MCA to enhance Audit Independence and Accountability, invites suggestions

MCA invites suggestions/ comments on a consultation paper aimed at review/ amendment of existing company law provisions to enhance audit independence and accountability, latest by 28th February 2020, as under:

Review of Company Law provisions to enhance Audit Independence/ Accountability: MCA Consultation Paper dt. 6th Feb. 2020


1. A consultation paper to examine the existing provisions of law and make suitable amendments therein to enhance audit independence and accountability has been placed on the Ministry’s website at It has been decided to invite suggestions/comments on the above consultation paper.

2. Suggestions/comments on above mentioned consultation paper along with justification in brief may be sent latest by 28th February, 2020 through email at . It is requested that the name, Telephone number and address of the sender should be indicated clearly at the time of sending suggestions/comments.

Consultation Paper to examine the existing provisions of law and make suitable amendments therein to enhance audit independence and accountability

A. Objective

To solicit the views/ comments of other Government Departments, Regulatory Agencies and general public on suggestions relating to amendment in existing law to enhance audit independence and accountability.

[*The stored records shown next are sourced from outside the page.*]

(* ===== verification/FsMachine.v ===== *)
(** * A concrete file-system machine

    The machine of Machine.v with one process, zeroed buffers and a small disk: a
    bitmap, a directory and a file.  [fs_demo] is the state after boot and a transaction
    that has written block 50 and is ready to commit; [fs_tree] is in a transaction that
    has written nothing, with the directory and the file in the inode table. *)

From S2P Require Import Prelude State Mem Bytes Riscv Kalloc Vm PageTable Uvm UvmAlloc UvmFree Sched Sleeplock Bio Bcache Log LogSpec Crash Txn Uart Printf Proc ProcVm ProcAlloc ProcGrow Fs FsPath FsBlock FsInode FsDir Machine.

#[export] Instance demo_patience : Patience := 0%nat.

Definition demo_sb : superblock := mkSb 0 2000 1954 200 30 2 32 45.
Definition zero_block : list Z := replicate 1024 0.
Definition new_block : list Z := replicate 1024 7.


(** Blocks 0 to 47 are in use; block 46 is the root directory, block 47 a file. *)
Definition bitmap_block : list Z := replicate 6 255 ++ replicate 1018 0.
Definition dirent (inum : Z) (name : list Z) : list Z := le_bytes 2 inum ++ name ++ replicate (14 - length name) 0.
Definition dir_block : list Z := dirent 1 [46] ++ dirent 1 [46; 46] ++ dirent 0 [97] ++ dirent 2 [97; 98] ++ replicate 960 0.
Definition demo_disk : gmap Z (list Z) := <[45 := bitmap_block]> (<[46 := dir_block]> (<[47 := new_block]> ∅)).

Definition fs0 : kernel :=
  set_disk demo_disk (set_bufs (replicate NBUF (mkBuf 0 0 0 0 zero_block)) (set_log (mkLog 0 0 0 0 0 0 (replicate 30 0))
    (running (alter (set_p_pid 1) 0%nat init_procs)))).
Definition fs1 : kernel := final fs0 (binit fs0).
Definition fs2 : kernel := final fs0 (initlog ROOTDEV demo_sb fs1).
Definition fs3 : kernel := final fs0 (begin_op fs2).

(** A step of the file system: block 50 gets new contents. *)
Definition write_50 : M kernel unit :=
  b ← bread ROOTDEV 50; upd_buf b (set_b_data new_block);; log_write b;; brelse b.
Definition fs_demo : kernel := final fs0 (write_50 fs3).

Lemma final_wp {A} (m : M kernel A) (Q : A -> kernel -> Prop) s s0 : wp m Q s -> exists a, m s = Ok a (final s0 (m s)) /\ Q a (final s0 (m s)).
Proof. intros (a & s' & E & HQ)%wp_inv. exists a. by rewrite E. Qed.

Lemma fs0_env : env fs0 1.
Proof.
  constructor.
  - exists 0%nat. eexists. split_and!; [reflexivity | reflexivity | reflexivity].
  - unfold procs_ok. reflexivity.
  - intros i. apply not_elem_of_empty.
  - intros l. apply not_elem_of_empty.
  - apply not_elem_of_empty.
Qed.

Lemma demo_disk_length bn : length (disk_block demo_disk bn) = 1024%nat.
Proof.
  unfold disk_block, demo_disk. destruct (decide (bn = 45)) as [->|H1]; [by rewrite lookup_insert_eq |]. rewrite lookup_insert_ne by congruence.
  destruct (decide (bn = 46)) as [->|H2]; [by rewrite lookup_insert_eq |]. rewrite lookup_insert_ne by congruence.
  destruct (decide (bn = 47)) as [->|H3]; [by rewrite lookup_insert_eq |]. by rewrite lookup_insert_ne by congruence.
Qed.

Lemma fs1_bc : bc_inv fs1 1 ∅ ∅ /\ fs1 = set_blru fs1.(blru) (set_slocks fs1.(slocks) fs0).
Proof.
  assert (wp binit (fun _ s' => bc_inv s' 1 ∅ ∅ /\ s' = set_blru s'.(blru) (set_slocks s'.(slocks) fs0)) fs0) as H.
  { apply (binit_run fs0 1 (mkBuf 0 0 0 0 zero_block) fs0_env); try reflexivity. intros bn. apply demo_disk_length. }
  destruct (final_wp _ _ _ fs0 H) as (a & _ & HQ). exact HQ.
Qed.

Lemma header_zero : header_n zero_block = 0.
Proof. reflexivity. Qed.

Lemma demo_geo : geo 2 30 [].
Proof. constructor; done || (cbn; lia) || apply NoDup_nil_2. Qed.

Lemma fs1_recovers : recovers_to fs1.(disk) 2 30 (disk_block demo_disk).
Proof.
  destruct fs1_bc as [_ ->]. cbn [disk set_blru set_slocks]. eapply recovers_empty; [exact demo_geo | |].
  - split; [exact header_zero | intros i b Hb; by rewrite lookup_nil in Hb].
  - intros bn _. reflexivity.
Qed.

Lemma fs1_fields : length fs1.(log).(lh_block) = 30%nat /\ fs1.(log).(log_outstanding) = 0 /\ fs1.(log).(log_committing) = 0 /\ LkLog ∉ fs1.(held).
Proof. destruct fs1_bc as [_ ->]. split_and!; try reflexivity. apply not_elem_of_empty. Qed.

Lemma fs2_idle : idle fs2 1 /\ fs2.(log).(log_start) = 2 /\ fs2.(log).(log_size) = 30 /\
  forall bn, ~ (2 <= bn < 32) -> disk_block fs2.(disk) bn = disk_block demo_disk bn.
Proof.
  destruct fs1_fields as (H1 & H2 & H3 & H4).
  pose proof (initlog_idle fs1 1 demo_sb _ H1 (proj1 fs1_bc) fs1_recovers H2 H3 H4) as H.
  destruct (final_wp _ _ _ fs0 H) as (a & _ & Hi & Hs & Hz & Hf). split_and!; [exact Hi | exact Hs | exact Hz |].
  exact Hf.
Qed.

Lemma fs3_txn : txn fs3 1 ∅ [] /\ fs3.(log).(log_start) = 2 /\ fs3.(log).(log_size) = 30.
Proof.
  destruct fs2_idle as (Hi & Hs & Hz & _). destruct (final_wp _ _ _ fs0 (begin_op_run fs2 1 Hi)) as (a & _ & Ht & Ho & _).
  destruct Ho as (_ & _ & _ & E1 & E2). split_and!; [exact Ht | by rewrite <- Hs | by rewrite <- Hz].
Qed.

(** Outside the log, the file system sees [demo_disk]. *)
Lemma fs3_view bn : ~ (2 <= bn < 32) -> view fs3 bn = disk_block demo_disk bn.
Proof.
  intros Hbn. destruct fs2_idle as (Hi & _ & _ & Hf). destruct (final_wp _ _ _ fs0 (begin_op_run fs2 1 Hi)) as (a & _ & Ht & (_ & Hd & _) & _).
  fold fs3 in Ht, Hd. destruct (tx_clean fs3 1 ∅ [] bn Ht) as [[]%not_elem_of_nil| ->]; [apply not_held_empty |]. rewrite Hd. by apply Hf.
Qed.

Lemma write_50_run s : txn s 1 ∅ [] -> s.(log).(log_start) = 2 -> s.(log).(log_size) = 30 ->
  wp write_50 (fun _ s' => txn s' 1 ∅ [50] /\ tx_only s s') s.
Proof.
  intros Ht Hs Hz. pose proof Ht as [Hg Hsz Hout Hidle Hi Hlk Hh]. unfold write_50. apply wp_bind.
  eapply wp_mono; [apply (bread_run s 1 ∅ _ 50 Hi); [rewrite size_empty; cbn; rewrite size_empty; unfold NBUF; lia | apply not_held_empty] |].
  intros i s1 (_ & Hi1 & Hio1 & Hd1 & Hw1 & Hat & _ & Hv1). apply wp_bind.
  eapply wp_mono; [eapply (put_data_run s1 1 _ _ i 50 _ new_block Hi1); [set_solver + | exact Hat | apply length_replicate] |].
  intros _ s2 ((Hi2 & Hio2 & Hv2) & Hat2 & Hd2 & Hw2 & _). apply wp_bind.
  assert (Hio12 := io_only_trans _ _ _ Hio1 Hio2). pose proof (io_only_log _ _ Hio12) as G2. pose proof (io_only_held _ _ Hio12) as K2.
  assert (txn s2 1 ({[i]} ∪ ∅) []) as Ht2 by (constructor; rewrite ?G2, ?K2, ?Hd2, ?Hd1; done).
  eapply wp_mono; [eapply (log_write_run s2 1 _ [] i 50 new_block Ht2); [set_solver + | exact Hat2 | lia | |]; rewrite G2; cbn; lia |].
  intros _ s3 (Ht3 & Ho3 & Hat3 & _). change (log_add 50 []) with [50] in Ht3. pose proof Ht3 as [Hg3 ? ? ? Hi3 ? ?].
  eapply wp_mono; [eapply (brelse_run s3 1 _ _ i 50 new_block Hi3); [set_solver + | exact Hat3 | left; set_solver +] |].
  intros _ s4 (Hi4 & Hio4 & Hd4 & Hw4 & _). pose proof (io_only_log _ _ Hio4) as G4. pose proof (io_only_held _ _ Hio4) as K4. split.
  - constructor; rewrite ?G4, ?K4, ?Hd4; try done. replace ∅ with (({[i]} ∪ (∅ : gset nat)) ∖ {[i]}) by set_solver +. done.
  - eapply tx_only_trans; [apply (tx_io s s2 Hio12); congruence |]. eapply tx_only_trans; [exact Ho3 |]. by apply tx_io.
Qed.

Lemma fs_demo_txn : txn fs_demo 1 ∅ [50] /\ fs_demo.(log).(log_start) = 2 /\ fs_demo.(log).(log_size) = 30.
Proof.
  destruct fs3_txn as (Ht & Hs & Hz). destruct (final_wp _ _ _ fs0 (write_50_run fs3 Ht Hs Hz)) as (a & _ & Ht' & Ho).
  destruct Ho as (_ & _ & _ & E1 & E2). split_and!; [exact Ht' | by rewrite <- Hs | by rewrite <- Hz].
Qed.

(** ** A directory and a file *)

Definition root_inode : inode := mkInode ROOTDEV 1 1 1 T_DIR 0 0 1 64 (46 :: replicate 12 0).
Definition file_inode : inode := mkInode ROOTDEV 2 1 1 T_FILE 0 0 1 100 (47 :: replicate 12 0).
Definition demo_itable : list inode := [root_inode; file_inode] ++ replicate 48 (mkInode 0 0 0 0 0 0 0 0 0 (replicate 13 0)).
Definition fs_tree : kernel := set_cons (set_dev_idle (replicate 22 true) fs3.(cons)) (set_itable demo_itable (set_sb demo_sb fs3)).

Lemma txn_sb b s pid H L : txn s pid H L -> txn (set_sb b s) pid H L.
Proof.
  intros [? ? ? ? Hb ? ?]. constructor; try done. pose proof (bc_env _ _ _ _ Hb) as [? ? ? ? ?]. destruct Hb. by constructor.
Qed.

Lemma txn_cons c s pid H L : txn s pid H L -> txn (set_cons c s) pid H L.
Proof.
  intros [? ? ? ? Hb ? ?]. constructor; try done. pose proof (bc_env _ _ _ _ Hb) as [? ? ? ? ?]. destruct Hb. by constructor.
Qed.

(** What the witnesses use of [fs_tree]. *)
Record tree_facts s : Prop := {
  tf_txn : txn s 1 ∅ [];
  tf_start : s.(log).(log_start) = 2;
  tf_size : s.(log).(log_size) = 30;
  tf_sb : s.(sb) = demo_sb;
  tf_itable : s.(itable) = demo_itable;
  tf_lock : LkItable ∉ s.(held);
  tf_pr : LkPr ∉ s.(held);
  tf_uart : (22 <= ready s.(cons).(dev_idle))%nat;
  tf_view bn : ~ (2 <= bn < 32) -> view s bn = disk_block demo_disk bn;
}.

Lemma fs2_held : fs2.(held) = fs1.(held).
Proof.
  destruct fs1_fields as (H1 & _ & _ & Hlk). pose proof (initlog_recovers fs1 1 demo_sb _ Hlk H1 (proj1 fs1_bc) fs1_recovers) as H.
  destruct (final_wp _ _ _ fs0 H) as (a & _ & R & _ & Hh & _). exact Hh.
Qed.

Lemma fs3_eq : fs3 = set_log (set_log_outstanding 1 fs2.(log)) fs2.
Proof. destruct fs2_idle as (Hi & _). destruct (final_wp _ _ _ fs0 (begin_op_run fs2 1 Hi)) as (b & _ & _ & _ & E). exact E. Qed.

Lemma fs3_held : fs3.(held) = ∅.
Proof.
  assert (fs1.(held) = ∅) as E by (by destruct fs1_bc as [_ ->]). pose proof fs2_held as Hh. rewrite E in Hh. rewrite fs3_eq. revert Hh. generalize fs2.
  intros s Hh. cbn [held set_log]. exact Hh.
Qed.

Lemma fs_tree_facts : tree_facts fs_tree.
Proof.
  destruct fs3_txn as (Ht & Hs & Hz). pose proof fs3_held as Hh. pose proof fs3_view as Hv. unfold fs_tree. revert Ht Hs Hz Hh Hv.
  generalize fs3. intros s Ht Hs Hz Hh Hv. constructor; cbn [held set_cons set_itable set_sb]; rewrite ?Hh; try apply not_elem_of_empty; try done.
  by apply txn_cons, (txn_itable demo_itable (set_sb demo_sb s)), txn_sb.
Qed.

Lemma bitmap_free b : 0 <= b < 2000 -> bit_free bitmap_block b = (48 <=? b).
Proof.
  intros Hb. destruct (Z.leb_spec 48 b) as [H|H].
  - unfold bit_free, get_u8, get_bytes, bitmap_block. rewrite drop_app_ge, drop_replicate by (rewrite length_replicate; dlia).
    rewrite take_replicate. rewrite Nat.min_l by (rewrite length_replicate; dlia). reflexivity.
  - assert (forallb (fun b => negb (bit_free bitmap_block b)) (seqZ 0 48) = true) as E by reflexivity.
    rewrite forallb_forall in E. apply negb_true_iff, E, list_elem_of_In, elem_of_seqZ. lia.
Qed.

Lemma tree_bits s b : tree_facts s -> 0 <= b < 2000 -> BBLOCK b s.(sb) = 45 /\ bit_used (view s) s.(sb) b = (b <? 48).
Proof.
  intros Hf Hb. rewrite (tf_sb _ Hf). assert (BBLOCK b demo_sb = 45) as E by (unfold BBLOCK; change BPB with 8192; cbn [sb_bmapstart demo_sb]; rewrite u32_small; dlia).
  split; [done |]. unfold bit_used. rewrite E, (tf_view _ Hf) by lia. change (disk_block demo_disk 45) with bitmap_block. change BPB with 8192.
  rewrite Z.mod_small, bitmap_free by lia. destruct (Z.leb_spec 48 b), (Z.ltb_spec b 48); done || lia.
Qed.

Lemma tree_loggable s bn : tree_facts s -> 32 <= bn < 2 ^ 31 -> loggable s bn.
Proof. intros Hf Hb. split; [lia |]. rewrite (tf_start _ Hf), (tf_size _ Hf). lia. Qed.

Lemma tree_ready s : tree_facts s -> balloc_ready s ∅ [].
Proof.
  intros Hf. pose proof (tf_sb _ Hf) as E. constructor.
  - constructor; rewrite ?E; [rewrite BPB_eq; cbn; lia | cbn; lia |]. intros b Hb. rewrite <- E. destruct (tree_bits s b Hf Hb) as [-> _]. apply tree_loggable; [done | lia].
  - intros b Hb Hu. rewrite E in Hb. destruct (tree_bits s b Hf Hb) as [_ Eu]. rewrite Eu in Hu. apply Z.ltb_ge in Hu. split_and!.
    + apply tree_loggable; [done | cbn in Hb; lia].
    + apply not_held_empty.
    + intros b' Hb'. rewrite E in Hb'. destruct (tree_bits s b' Hf Hb') as [-> _]. lia.
  - intros b _. apply not_held_empty.
  - rewrite size_empty. cbn. unfold NBUF. lia.
  - rewrite (tf_size _ Hf). cbn. lia.
  - apply (tf_pr _ Hf).
  - apply (tf_uart _ Hf).
Qed.

(** The directory and the file have one block each. *)
Lemma tree_addr f n : 0 <= n < 1 -> file_addr f root_inode n = 46 /\ file_addr f file_inode n = 47.
Proof. intros Hn. replace n with 0 by lia. done. Qed.

Lemma tree_dir s : tree_facts s -> directory s ∅ 0 root_inode 4.
Proof.
  intros Hf. constructor; try done.
  - constructor; try done; [by rewrite (tf_itable _ Hf) |]. intros n Hn. destruct (tree_addr (view s) n Hn) as [-> _].
    split; [done | apply not_held_empty].
  - intros o n Ho Hon. cbn in Hon. apply Forall_fmap, Forall_forall. intros z [Hz Hz2]%elem_of_seqZ. cbn. unfold file_byte. change BSIZE with 1024.
    rewrite Z.div_small, Z.mod_small by lia. rewrite (proj1 (tree_addr (view s) 0 ltac:(lia))), (tf_view _ Hf) by lia.
    change (disk_block demo_disk 46) with dir_block. apply Forall_lookup_total_1; [|cbn; lia].
    assert (forallb (fun c => (0 <=? c) && (c <? 256)) dir_block = true) as E by reflexivity. rewrite forallb_forall in E.
    apply Forall_forall. intros c Hc%list_elem_of_In%E. apply andb_true_iff in Hc as [?%Z.leb_le ?%Z.ltb_lt]. lia.
Qed.

Lemma tree_dirent s o : tree_facts s -> 0 <= o <= 48 -> file_bytes (view s) root_inode o 16 = get_bytes dir_block o 16.
Proof.
  intros Hf Ho. assert (o / BSIZE = 0 /\ o mod BSIZE = o) as [E1 E2] by (change BSIZE with 1024; rewrite Z.div_small, Z.mod_small; lia).
  assert (view s 46 = dir_block) as Ev by (by rewrite (tf_view _ Hf) by lia). destruct (tree_addr (view s) 0 ltac:(lia)) as [Ea _].
  rewrite <- block_bytes; rewrite ?E1, ?E2, ?Ea, ?Ev; [done | done | lia | change BSIZE with 1024; lia].
Qed.

Lemma tree_file s n : tree_facts s -> 0 <= n < 1024 -> may_write s ∅ [] 1 file_inode 1 n.
Proof.
  intros Hf Hn. assert (IBLOCK (i_inum file_inode) s.(sb) = 32) as E by (by rewrite (tf_sb _ Hf)). constructor; rewrite ?E.
  - constructor; try done; [by rewrite (tf_itable _ Hf) |]. intros i Hi. destruct (tree_addr (view s) i Hi) as [_ ->].
    split; [done | apply not_held_empty].
  - constructor; [intros; lia | done].
  - intros i Hi. destruct (tree_addr (view s) i Hi) as [_ ->]. by apply tree_loggable.
  - constructor; rewrite ?E; [done | done | by apply tree_loggable | apply not_held_empty].
  - intros i Hi. by destruct (tree_addr (view s) i Hi) as [_ ->].
  - done.
  - change BSIZE with 1024. rewrite Z.div_small, size_empty by lia. done.
  - change BSIZE with 1024. rewrite Z.div_small, (tf_size _ Hf) by lia. done.
Qed.
#[global] Opaque fs1 fs2 fs3 fs_demo fs_tree.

B. Background and rationale for review

The concept of Auditor independence requires the auditor to carry out his or her work freely, with integrity and in an objective manner. Though auditor is appointed by the shareholders, effective power of their appointment and dismissal lies with the management. Hence, time and again, audit independence has been questioned, as to whether the auditor really doing justice to the interest of shareholders and is staying true to the audit profession. Also, the auditor’s responsibility is not limited to shareholders, as audit report is a public document relied on to by various stakeholders, including Financial Institutions, Government and general public.

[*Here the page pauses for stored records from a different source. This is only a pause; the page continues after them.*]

(* ===== verification/UserWitnesses.v ===== *)
(** * Instances of the theorems on user programs

    Each theorem of the user-level components that has hypotheses, applied to a concrete
    input. *)

From S2P Require Import Prelude State Bytes Fs FsPath FsInode FsDir Mkfs MkfsSpec MkfsImage Ulib Umalloc Grep Sh ShPrint ShRun.

(** [a*b$] in the line [xaab] *)
Lemma match_spec_witness : match_ [97; 42; 98; 36] [120; 97; 97; 98] = true /\ matches [97; 42; 98; 36] [120; 97; 97; 98].
Proof.
  split; [reflexivity |]. apply (match_spec [97; 42; 98; 36] [120; 97; 97; 98]); [repeat constructor; lia | repeat constructor; lia | reflexivity].
Defined.

(** grep for [b] in a file of two lines that arrives in pieces *)
Lemma grep_spec_witness : grep [98] [97; 98; 10; 99; 10; 100] [1%nat; 3%nat] = Some [97; 98; 10].
Proof.
  rewrite (grep_spec [98] [97; 98; 10; 99; 10; 100] [1%nat; 3%nat]); [reflexivity | repeat constructor; lia | repeat constructor; cbn; lia].
Defined.

(** [( a | b > f ) & ; c] *)
Definition demo_command : shcmd := SList (SBack (SPipe (SExec [[97]]) (SRedir (SExec [[98]]) [102] 0x601 1))) (SExec [[99]]).

Lemma demo_command_ok : sh_ok demo_command.
Proof. cbn. repeat split; repeat constructor; try done; cbn; lia. Qed.

Lemma parsecmd_print_witness : exists c buf, parsecmd (text (print 0 demo_command)) = Got (c, buf) /\ denote buf c = demo_command.
Proof. exact (parsecmd_print demo_command demo_command_ok). Defined.

(** [a >> f] *)
Definition demo_line : list Z := [97; 32; 62; 62; 32; 102; 10; 0].
Definition demo_cmd : cmd := REDIR (EXEC [(0, 1)%nat]) 5 6 0x201 1.
Lemma demo_line_parsed : parsecmd demo_line = Got (demo_cmd, [97; 0; 62; 62; 32; 102; 0; 0]).
Proof. vm_compute. reflexivity. Qed.
Lemma parsecmd_wf_witness : word demo_line 7 (5, 6)%nat /\ at_ [97; 0; 62; 62; 32; 102; 0; 0] 6 = 0.
Proof.
  destruct (parsecmd_wf demo_line _ _ ltac:(apply Nat.ltb_lt; vm_compute; reflexivity) demo_line_parsed) as (Hc & _ & Hw). split; [apply Hc |]. apply (Hw 5%nat 6%nat). right. left.
Defined.


(** A process of two pages that may grow by a megabyte, its static header at 0x1000. *)
Definition demo_heap : heap := mkHeap ∅ ∅ 0 0x2000 0x100000.

Lemma demo_heap_inv : heap_inv 0x1000 demo_heap [].
Proof. by apply Fresh. Qed.

Lemma malloc_spec_witness : exists r h', malloc 0x1000 100 demo_heap = Some (r, h') /\ r = 0x11f90 /\ r + 100 <= h'.(brk).
Proof.
  destruct (malloc_spec 0x1000 demo_heap [] 100 demo_heap_inv ltac:(lia)) as (r & h' & E & H). exists r, h'. split; [exact E |].
  assert (r = 0x11f90) as Hr by (vm_compute in E; injection E; lia). split; [exact Hr |].
  destruct H as [(H0 & _)|(_ & _ & H & _)]; [rewrite Hr in H0; discriminate H0 | exact H].
Defined.

Lemma malloc_programs_witness : exists h' A, calls 0x1000 [Malloc 100; Malloc 50; Free 0; Malloc 70000] demo_heap [] = Some (h', A) /\ length A = 2%nat /\
  forall i j b c, A !! i = Some b -> A !! j = Some c -> 0x1000 < b.1 /\ b.1 + HDR * b.2 <= h'.(brk) /\ (i <> j -> apart b c).
Proof.
  destruct (malloc_programs 0x1000 [Malloc 100; Malloc 50; Free 0; Malloc 70000] demo_heap demo_heap_inv) as (h' & A & E & H).
  - repeat constructor; cbn; lia.
  - exists h', A. split; [exact E |]. split; [|exact H]. vm_compute in E. injection E as _ <-. reflexivity.
Defined.

(** ** mkfs with two files, user/_cat and README *)

Definition cat_arg : list Z := [117; 115; 101; 114; 47; 95; 99; 97; 116].
Definition readme_arg : list Z := [82; 69; 65; 68; 77; 69].

#[export] Instance demo_host : Host := {|
  creat := fun _ => true;
  input := fun name => if decide (name = cat_arg) then Some [[127; 69; 76; 70]] else if decide (name = readme_arg) then Some [[104; 105]; [10]] else None;
|}.

Lemma demo_args : MkfsImage.args_ok [cat_arg; readme_arg].
Proof.
  constructor; [|cbn; lia | apply Z.leb_le; vm_compute; reflexivity]. repeat constructor; try (cbn; lia); try (apply Z.leb_le; vm_compute; reflexivity).
  - exists [[127; 69; 76; 70]]. split; [reflexivity | by repeat constructor].
  - apply (bool_decide_unpack _). vm_compute. exact I.
  - exists [[104; 105]; [10]]. split; [reflexivity | by repeat constructor].
  - apply (bool_decide_unpack _). vm_compute. exact I.
Qed.

Lemma mkfs_formats_witness : exists s', Mkfs.main [[109]; [105]; cat_arg; readme_arg] (Mkfs.start (mkSb 0 0 0 0 0 0 0 0)) = Ok tt s' /\
  let f := MkfsSpec.sector s'.(Mkfs.img) in
  file_bytes f (MkfsImage.disk_inode f 3) 0 3 = [104; 105; 10] /\ dir_find f (MkfsImage.disk_inode f 1) [99; 97; 116] 64 0 = Some (2, 32).
Proof.
  destruct (MkfsImage.mkfs_formats (H := demo_host) (mkSb 0 0 0 0 0 0 0 0) [109] [105] [cat_arg; readme_arg] eq_refl demo_args) as (s' & E & _ & Hf). exists s'. split; [exact E |].
  destruct (MkfsImage.fm_file _ _ Hf 1%nat readme_arg eq_refl) as (_ & _ & Es & Eb). destruct (MkfsImage.fm_root _ _ Hf) as (_ & _ & Er & Hd). split.
  - change 3 with (MkfsSpec.len (MkfsSpec.contents readme_arg)) at 2. rewrite <- Es. exact Eb.
  - specialize (Hd [99; 97; 116]). rewrite Er in Hd. exact Hd.
Defined.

2. Broadly, the auditor’s financial or other interest in client’s business inappropriately influence his judgement or behaviour and a conflict of interest always exists, which may result in the auditor turning a blind eye to potential risk or at the extreme ignore an impending/occurred fraud.

2.1 There is self-interest threat due to reliance of auditor on the fee from the client. This is manifested in various ways and results in various negative consequences.

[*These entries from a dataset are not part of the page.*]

Definition _selectGem (w : World) (seed : Z) : Result GemType :=
  let random := seed mod 100 in
  if random <? dropChance (gemRewards w RUBY) then Ok RUBY
  else
    let? random := checked_sub random (dropChance (gemRewards w RUBY)) in
    if random <? dropChance (gemRewards w SAPPHIRE) then Ok SAPPHIRE
    else
      let? random := checked_sub random (dropChance (gemRewards w SAPPHIRE)) in
      if random <? dropChance (gemRewards w DIAMOND) then Ok DIAMOND
      else Ok NONE.

(** The loop of [_calculateAndCachePower] over the registered miners: a
    miner whose [ownerOf] fails or names somebody else is skipped. *)
Fixpoint sum_owned_power (e : Env) (playerAddress : address)
    (miners : list Z) (totalPower : Z) : Result Z :=
  match miners with
  | [] => Ok totalPower
  | tokenId :: rest =>
      let? totalPower :=
        match nft_ownerOf e tokenId with
        | Some tokenOwner =>
            if tokenOwner =? playerAddress
            then checked_add totalPower (nft_power e tokenId)
            else Ok totalPower
        | None => Ok totalPower
        end in
      sum_owned_power e playerAddress rest totalPower
  end.

Definition _calculateAndCachePower (e : Env) (playerAddress : address) : M Z :=
  do player <- read_player playerAddress;
  do totalPower <-
    lift (sum_owned_power e playerAddress (registeredMiners player) 0);
  do next <- lift (checked_add (level player) 1);
  do finalPower <- lift (checked_mul totalPower next);
  do _ <- require (finalPower <=? MAX_UINT128) "Total power overflow";
  do _ <- write_player playerAddress (set_totalPower (uint128 finalPower));
  ret finalPower.

(** *** The tap loop *)
Record TapLoop : Type := mkTapLoop {
  loop_randomSeed : Z;
  loop_totalReward : Z;
  loop_hasCritical : bool
}.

2.1.1 In order to sign clients, it is observed that audit firms quote competitive prices, not commensurate with amount necessary to undertake quality audit. This may result in auditors/ audit firms deploying lesser resources than needed for the audit, limiting the scope of their work etc, all resulting in sub-par audit.

2.1.2 Auditors and audit firms want to hold on to clients after the completion of auditing assignments, in order to provide other services (like management consulting, book keeping etc). This also affects the independence of the auditor.

2.1.3 Income from other services provided by the auditor (other than ones disallowed by the Act) also affects how far the auditor may be influenced by the management.

2.2 Sometimes, the self-review affects the independence of the auditor if the auditor is auditing his or own work or work that is done by others in the same firm. For example: The auditor prepares the financial statements for ABC Company while also serving as the auditor for ABC Company. Even if the auditor has previously provided other services to the company, his independence may be affected as his work may now need to be scrutinised by him/his firm.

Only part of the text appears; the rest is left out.